Could you copy each line of the listing that holds "skipn"?

────

Section BackendInvariant.
Import Js SessionStore Server.

(** The two backends are never mixed, no session lives without a timer nor
    a timer without a session (in memory), and no expiry without a key
    (Redis). *)
Local Abbreviation backend_inv := (fun s : store =>
  (has_redis s = false ->
     redis_db s = ∅ /\ redis_ttl s = ∅
     /\ forall k, is_Some (mem s !! k) <-> is_Some (timers s !! k))
  /\ (has_redis s = true ->
        mem s = ∅ /\ timers s = ∅
        /\ forall k, is_Some (redis_ttl s !! k) -> is_Some (redis_db s !! k))).

Lemma appendMessage_backend_inv sid msg now s :
  backend_inv s -> backend_inv (snd (appendMessage sid msg now s)).
Proof.
  intros [Hmem Hred].
  destruct (appendMessage_shape sid msg now s) as [Hr Hs]. cbv zeta in *.
  rewrite Hr. destruct (has_redis s).
  - split; [discriminate|]. intros _.
    destruct (Hred eq_refl) as (Hm & Ht & Hsub).
    destruct Hs as (-> & -> & Hcases). split; [exact Hm|]. split; [exact Ht|].
    intros k. destruct Hcases as [[-> ->]|[-> [->| ->]]].
    + apply Hsub.
    + intros Hk. rewrite lookup_insert. case_decide; [eauto|now apply Hsub].
    + rewrite !lookup_insert. case_decide; [eauto|apply Hsub].
  - split; [|discriminate]. intros _.
    destruct (Hmem eq_refl) as (Hdb & Httl & Hdom).
    destruct Hs as (-> & -> & -> & ->). split; [exact Hdb|]. split; [exact Httl|].
    intros k. rewrite !lookup_insert. case_decide as Hk.
    + split; eauto.
    + rewrite lookup_delete_ne by exact Hk. apply Hdom.
Qed.

Lemma resetSession_backend_inv sid s :
  backend_inv s -> backend_inv (snd (resetSession sid s)).
Proof.
  intros [Hmem Hred].
  destruct (resetSession_shape sid s) as [Hr Hs]. cbv zeta in *.
  rewrite Hr. destruct (has_redis s).
  - split; [discriminate|]. intros _.
    destruct (Hred eq_refl) as (Hm & Ht & Hsub).
    destruct Hs as (-> & -> & Hcases). split; [exact Hm|]. split; [exact Ht|].
    intros k. destruct Hcases as [[-> ->]|[-> ->]]; [apply Hsub|].
    rewrite !lookup_delete. case_decide; [intros [? ?]; discriminate|apply Hsub].
  - split; [|discriminate]. intros _.
    destruct (Hmem eq_refl) as (Hdb & Httl & Hdom).
    destruct Hs as (-> & -> & -> & ->). split; [exact Hdb|]. split; [exact Httl|].
    intros k. rewrite !lookup_delete. case_decide; [|apply Hdom].
    split; intros [? ?]; discriminate.
Qed.

Lemma getHistory_backend_inv sid s :
  backend_inv s -> backend_inv (snd (getHistory sid s)).
Proof.
  destruct (getHistory_shape sid s) as (Hr & Hdb & Httl & Hm & Ht). cbv zeta in *.
  now rewrite Hr, Hdb, Httl, Hm, Ht.
Qed.
(** * Dynamics solvers of exotica: cart-pole and articulated-body models

    A shallow embedding of
      - [exotica_cartpole_dynamics_solver/src/cartpole_dynamics_solver.cpp]
      - [exotica_pinocchio_dynamics_solver/src/pinocchio_dynamics_solver.cpp]

    Conventions of the embedding.
      - A C++ [double] is a real number of [R]: the statements below are about
        the formulas the code evaluates, not about their rounding.
      - An [Eigen::VectorXd] is a [list R]; an [Eigen::MatrixXd] is a record
        of its two sizes and its rows.
      - A call either returns ([Ok]), throws the exception of [ThrowPretty]
        ([Throw]), or does not survive ([Abort]): a failing [eigen_assert]
        (an index or a block outside the object, operands of different sizes)
        or an empty pointer that is dereferenced.
      - Member functions that write members of the solver are state
        transformers [St -> result A * St]; the state is kept as it is at the
        point where the call fails. *)

From Stdlib Require Import String Reals Lra Lia ZArith Bool Arith List.
Import ListNotations.

Local Open Scope R_scope.

(** ** Outcomes of a call *)

Inductive result (A : Type) : Type :=
| Ok (a : A)
| Throw (msg : string)
| Abort.

Arguments Ok {A} a.
Arguments Throw {A} msg.
Arguments Abort {A}.

Definition rbind {A B : Type} (r : result A) (k : A -> result B) : result B :=
  match r with
  | Ok a => k a
  | Throw msg => Throw msg
  | Abort => Abort
  end.

Notation "x <- r ;; k" := (rbind r (fun x => k))
  (at level 61, r at next level, right associativity).

Definition is_Ok {A : Type} (r : result A) : bool :=
  match r with Ok _ => true | _ => false end.

Definition is_Throw {A : Type} (r : result A) : bool :=
  match r with Throw _ => true | _ => false end.

(** State transformers for the member functions that write members. *)
Definition M (St A : Type) : Type := St -> result A * St.

Definition mret {St A : Type} (a : A) : M St A := fun s => (Ok a, s).

Definition mbind {St A B : Type} (m : M St A) (k : A -> M St B) : M St B :=
  fun s =>
    match m s with
    | (Ok a, s') => k a s'
    | (Throw msg, s') => (Throw msg, s')
    | (Abort, s') => (Abort, s')
    end.

Definition lift {St A : Type} (r : result A) : M St A := fun s => (r, s).
Definition get {St : Type} : M St St := fun s => (Ok s, s).
Definition modify {St : Type} (g : St -> St) : M St unit := fun s => (Ok tt, g s).

Notation "x <~ m ;; k" := (mbind m (fun x => k))
  (at level 61, m at next level, right associativity).
Notation "m ;;; k" := (mbind m (fun _ => k))
  (at level 61, right associativity).

(** ** The part of Eigen the solvers use *)

Module Eigen.

Definition Vec : Type := list R.

Definition size (v : Vec) : nat := length v.

(** [v(i)] *)
Definition coeff (v : Vec) (i : nat) : result R :=
  match nth_error v i with
  | Some a => Ok a
  | None => Abort
  end.

(** The coefficients [g 0 .. g (n-1)]. *)
Definition vec_init (n : nat) (g : nat -> R) : Vec := map g (seq 0 n).

(** [VectorXd::Zero(n)], [v.setZero(n)] *)
Definition vZero (n : nat) : Vec := repeat 0 n.

(** [v.head(n)] and [v.tail(n)], read. *)
Definition head (n : nat) (v : Vec) : result Vec :=
  if n <=? length v then Ok (firstn n v) else Abort.

Definition tail (n : nat) (v : Vec) : result Vec :=
  if n <=? length v then Ok (skipn (length v - n) v) else Abort.

(** [v.head(n) = w] and [v.tail(n) = w]: a block is not resized. *)
Definition assign_head (n : nat) (v w : Vec) : result Vec :=
  if (n <=? length v) && (length w =? n) then Ok (w ++ skipn n v) else Abort.

Definition assign_tail (n : nat) (v w : Vec) : result Vec :=
  if (n <=? length v) && (length w =? n)
  then Ok (firstn (length v - n) v ++ w) else Abort.

(** [v.head(n)] handed to a callee that leaves the coefficients [g] in it. *)
Definition fill_head (n : nat) (v : Vec) (g : nat -> R) : result Vec :=
  if n <=? length v then Ok (vec_init n g ++ skipn n v) else Abort.

Fixpoint zipWith (op : R -> R -> R) (a b : Vec) : Vec :=
  match a, b with
  | x :: a', y :: b' => op x y :: zipWith op a' b'
  | _, _ => []
  end.

(** [a + b], [a - b]: operands of one size. *)
Definition vadd (a b : Vec) : result Vec :=
  if length a =? length b then Ok (zipWith Rplus a b) else Abort.

Definition vsub (a b : Vec) : result Vec :=
  if length a =? length b then Ok (zipWith Rminus a b) else Abort.

(** [c * v] *)
Definition vscale (c : R) (v : Vec) : Vec := map (Rmult c) v.

(** Matrices: the two sizes and the rows. *)
Record Mat : Type := mkMat {
  rows : nat;
  cols : nat;
  entries : list (list R)
}.

Definition mat_init (r c : nat) (g : nat -> nat -> R) : Mat :=
  {| rows := r; cols := c;
     entries := map (fun i => map (g i) (seq 0 c)) (seq 0 r) |}.

(** [m(i, j)], read inside the matrix. *)
Definition mcoeff (m : Mat) (i j : nat) : R := nth j (nth i (entries m) []) 0.

Definition kron (i j : nat) : R := if i =? j then 1 else 0.

(** [MatrixXd::Zero(r, c)], [m.setZero(r, c)], [MatrixXd::Identity(r, c)] *)
Definition mZero (r c : nat) : Mat := mat_init r c (fun _ _ => 0).
Definition mIdentity (r c : nat) : Mat := mat_init r c kron.

(** A block of a matrix: first row, first column, height, width. *)
Record Block : Type := mkBlock {
  row0 : nat;
  col0 : nat;
  height : nat;
  width : nat
}.

(** [m.block(i0, j0, h, w)] and the corners; outside the matrix they assert. *)
Definition block (m : Mat) (i0 j0 h w : nat) : result Block :=
  if (i0 + h <=? rows m) && (j0 + w <=? cols m)
  then Ok (mkBlock i0 j0 h w) else Abort.

Definition topLeftCorner (m : Mat) (h w : nat) : result Block :=
  if (h <=? rows m) && (w <=? cols m)
  then Ok (mkBlock 0 0 h w) else Abort.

────

→ RESULT
  if n <=? length v then Ok (skipn (length v - n) v) else Abort.
  if (n <=? length v) && (length w =? n) then Ok (w ++ skipn n v) else Abort.
  if n <=? length v then Ok (vec_init n g ++ skipn n v) else Abort.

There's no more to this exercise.